┌─ Supplied material

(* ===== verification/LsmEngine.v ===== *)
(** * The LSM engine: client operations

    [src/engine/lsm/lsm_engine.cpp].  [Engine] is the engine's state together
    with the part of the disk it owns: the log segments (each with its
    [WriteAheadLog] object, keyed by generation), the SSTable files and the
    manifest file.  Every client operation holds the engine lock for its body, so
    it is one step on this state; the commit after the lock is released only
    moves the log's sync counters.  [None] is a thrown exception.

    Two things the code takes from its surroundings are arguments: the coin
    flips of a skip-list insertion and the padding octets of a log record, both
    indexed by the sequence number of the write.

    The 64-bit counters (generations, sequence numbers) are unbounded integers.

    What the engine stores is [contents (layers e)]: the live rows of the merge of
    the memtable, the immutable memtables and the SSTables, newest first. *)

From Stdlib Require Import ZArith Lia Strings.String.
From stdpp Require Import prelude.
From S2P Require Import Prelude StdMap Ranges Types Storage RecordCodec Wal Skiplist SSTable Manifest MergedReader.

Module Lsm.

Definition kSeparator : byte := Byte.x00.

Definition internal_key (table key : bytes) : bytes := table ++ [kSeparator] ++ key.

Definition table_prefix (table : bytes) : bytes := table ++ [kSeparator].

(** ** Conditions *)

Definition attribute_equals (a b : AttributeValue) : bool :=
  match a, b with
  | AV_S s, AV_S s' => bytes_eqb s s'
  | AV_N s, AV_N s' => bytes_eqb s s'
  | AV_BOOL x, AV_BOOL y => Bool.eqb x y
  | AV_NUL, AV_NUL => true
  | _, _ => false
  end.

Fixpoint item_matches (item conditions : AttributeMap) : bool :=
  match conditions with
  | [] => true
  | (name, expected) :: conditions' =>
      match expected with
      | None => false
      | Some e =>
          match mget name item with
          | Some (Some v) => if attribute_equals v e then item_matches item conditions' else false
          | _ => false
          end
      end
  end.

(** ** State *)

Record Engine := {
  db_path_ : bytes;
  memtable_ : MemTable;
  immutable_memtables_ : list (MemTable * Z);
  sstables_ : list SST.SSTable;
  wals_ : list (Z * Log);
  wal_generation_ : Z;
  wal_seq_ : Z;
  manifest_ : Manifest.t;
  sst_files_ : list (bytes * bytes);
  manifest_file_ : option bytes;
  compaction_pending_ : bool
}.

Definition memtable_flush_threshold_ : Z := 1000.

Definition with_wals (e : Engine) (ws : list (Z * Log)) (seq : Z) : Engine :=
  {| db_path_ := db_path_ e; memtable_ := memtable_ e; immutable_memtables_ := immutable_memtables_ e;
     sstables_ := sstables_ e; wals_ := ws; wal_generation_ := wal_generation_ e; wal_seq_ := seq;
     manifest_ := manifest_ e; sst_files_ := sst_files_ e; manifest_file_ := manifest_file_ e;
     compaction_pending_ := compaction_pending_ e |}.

└─
┌─ Supplied material

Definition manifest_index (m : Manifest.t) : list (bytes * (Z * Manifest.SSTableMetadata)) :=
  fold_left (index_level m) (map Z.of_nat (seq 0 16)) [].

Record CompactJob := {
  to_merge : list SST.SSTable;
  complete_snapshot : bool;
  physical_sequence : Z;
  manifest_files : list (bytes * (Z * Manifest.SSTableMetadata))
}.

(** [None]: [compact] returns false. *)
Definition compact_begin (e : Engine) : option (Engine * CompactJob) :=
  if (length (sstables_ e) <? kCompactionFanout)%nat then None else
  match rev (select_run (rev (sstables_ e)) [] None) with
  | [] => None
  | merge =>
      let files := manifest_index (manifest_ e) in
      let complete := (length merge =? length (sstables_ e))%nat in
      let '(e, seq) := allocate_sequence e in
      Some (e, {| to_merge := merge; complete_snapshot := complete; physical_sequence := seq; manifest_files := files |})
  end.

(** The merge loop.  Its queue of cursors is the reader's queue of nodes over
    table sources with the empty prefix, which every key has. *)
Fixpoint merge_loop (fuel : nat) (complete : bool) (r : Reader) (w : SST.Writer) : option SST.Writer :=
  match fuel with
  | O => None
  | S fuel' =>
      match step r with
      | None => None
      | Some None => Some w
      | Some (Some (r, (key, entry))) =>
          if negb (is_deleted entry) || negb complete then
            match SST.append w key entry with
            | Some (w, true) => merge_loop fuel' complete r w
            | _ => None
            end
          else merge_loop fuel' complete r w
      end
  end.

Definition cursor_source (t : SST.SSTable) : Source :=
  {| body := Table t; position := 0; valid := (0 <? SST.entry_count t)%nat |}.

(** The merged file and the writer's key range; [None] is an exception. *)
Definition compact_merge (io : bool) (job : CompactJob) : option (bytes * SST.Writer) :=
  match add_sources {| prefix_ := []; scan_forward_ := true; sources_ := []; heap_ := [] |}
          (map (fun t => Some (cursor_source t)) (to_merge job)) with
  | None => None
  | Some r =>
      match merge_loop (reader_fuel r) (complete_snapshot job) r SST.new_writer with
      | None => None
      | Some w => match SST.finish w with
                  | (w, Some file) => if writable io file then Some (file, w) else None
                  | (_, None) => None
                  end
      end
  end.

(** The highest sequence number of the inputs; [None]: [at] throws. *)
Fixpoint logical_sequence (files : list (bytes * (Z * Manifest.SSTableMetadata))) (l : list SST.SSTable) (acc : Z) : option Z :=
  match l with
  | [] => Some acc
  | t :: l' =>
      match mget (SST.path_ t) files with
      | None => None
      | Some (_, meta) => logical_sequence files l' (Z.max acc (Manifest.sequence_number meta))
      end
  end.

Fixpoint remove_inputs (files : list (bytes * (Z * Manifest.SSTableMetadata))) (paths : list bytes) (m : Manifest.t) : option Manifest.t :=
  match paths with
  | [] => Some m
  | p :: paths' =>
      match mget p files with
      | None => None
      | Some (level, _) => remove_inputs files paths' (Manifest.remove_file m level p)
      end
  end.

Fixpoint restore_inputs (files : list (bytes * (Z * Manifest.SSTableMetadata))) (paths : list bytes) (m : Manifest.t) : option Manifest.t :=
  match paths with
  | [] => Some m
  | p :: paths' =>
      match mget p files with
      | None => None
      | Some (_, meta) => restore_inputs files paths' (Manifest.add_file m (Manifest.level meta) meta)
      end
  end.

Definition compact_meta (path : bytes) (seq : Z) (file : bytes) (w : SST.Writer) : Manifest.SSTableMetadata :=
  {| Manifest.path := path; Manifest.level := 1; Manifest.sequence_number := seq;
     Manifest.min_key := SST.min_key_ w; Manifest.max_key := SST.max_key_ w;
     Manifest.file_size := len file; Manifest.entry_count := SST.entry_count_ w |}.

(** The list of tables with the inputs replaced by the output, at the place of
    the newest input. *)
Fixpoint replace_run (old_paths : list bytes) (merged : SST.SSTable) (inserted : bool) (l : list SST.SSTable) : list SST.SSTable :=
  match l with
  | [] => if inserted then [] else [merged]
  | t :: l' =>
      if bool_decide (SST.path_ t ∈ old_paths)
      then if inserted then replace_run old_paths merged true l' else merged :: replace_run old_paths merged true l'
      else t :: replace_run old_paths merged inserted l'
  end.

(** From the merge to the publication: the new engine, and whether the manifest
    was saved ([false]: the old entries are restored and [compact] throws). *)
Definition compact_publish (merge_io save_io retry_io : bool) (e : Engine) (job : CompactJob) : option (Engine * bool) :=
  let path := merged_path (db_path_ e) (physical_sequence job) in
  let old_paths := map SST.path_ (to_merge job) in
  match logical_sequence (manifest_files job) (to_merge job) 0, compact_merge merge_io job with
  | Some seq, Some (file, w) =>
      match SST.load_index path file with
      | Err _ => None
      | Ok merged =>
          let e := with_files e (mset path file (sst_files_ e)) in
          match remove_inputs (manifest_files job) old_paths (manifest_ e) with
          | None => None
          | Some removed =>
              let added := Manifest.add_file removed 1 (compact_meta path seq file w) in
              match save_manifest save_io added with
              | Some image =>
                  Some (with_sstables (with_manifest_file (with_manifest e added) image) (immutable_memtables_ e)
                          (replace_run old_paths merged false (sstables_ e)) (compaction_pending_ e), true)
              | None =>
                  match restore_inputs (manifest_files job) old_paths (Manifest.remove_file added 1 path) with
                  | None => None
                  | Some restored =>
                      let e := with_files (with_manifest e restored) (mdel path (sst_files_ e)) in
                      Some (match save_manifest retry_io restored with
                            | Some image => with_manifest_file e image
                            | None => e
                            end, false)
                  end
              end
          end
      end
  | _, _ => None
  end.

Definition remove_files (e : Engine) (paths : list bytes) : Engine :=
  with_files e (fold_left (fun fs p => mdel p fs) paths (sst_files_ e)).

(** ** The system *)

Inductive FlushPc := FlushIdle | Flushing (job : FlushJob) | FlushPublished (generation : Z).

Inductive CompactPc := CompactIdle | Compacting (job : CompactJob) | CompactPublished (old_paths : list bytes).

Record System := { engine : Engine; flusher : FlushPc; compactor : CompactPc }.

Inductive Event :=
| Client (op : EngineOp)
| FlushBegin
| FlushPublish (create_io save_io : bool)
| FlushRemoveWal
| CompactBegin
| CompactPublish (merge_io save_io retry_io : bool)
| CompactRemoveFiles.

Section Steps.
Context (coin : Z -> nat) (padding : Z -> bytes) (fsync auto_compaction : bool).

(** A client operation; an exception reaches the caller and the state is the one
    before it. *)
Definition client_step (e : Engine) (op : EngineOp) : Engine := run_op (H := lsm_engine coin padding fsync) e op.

└─

Task brief —
Starting at the line that has "with_files e (fold_left" in the records above, restate word for word every line until the one that has "Context (coin : Z", and include that one as well.

Your response —
  with_files e (fold_left (fun fs p => mdel p fs) paths (sst_files_ e)).

(** ** The system *)

Inductive FlushPc := FlushIdle | Flushing (job : FlushJob) | FlushPublished (generation : Z).

Inductive CompactPc := CompactIdle | Compacting (job : CompactJob) | CompactPublished (old_paths : list bytes).

Record System := { engine : Engine; flusher : FlushPc; compactor : CompactPc }.

Inductive Event :=
| Client (op : EngineOp)
| FlushBegin
| FlushPublish (create_io save_io : bool)
| FlushRemoveWal
| CompactBegin
| CompactPublish (merge_io save_io retry_io : bool)
| CompactRemoveFiles.

Section Steps.
Context (coin : Z -> nat) (padding : Z -> bytes) (fsync auto_compaction : bool).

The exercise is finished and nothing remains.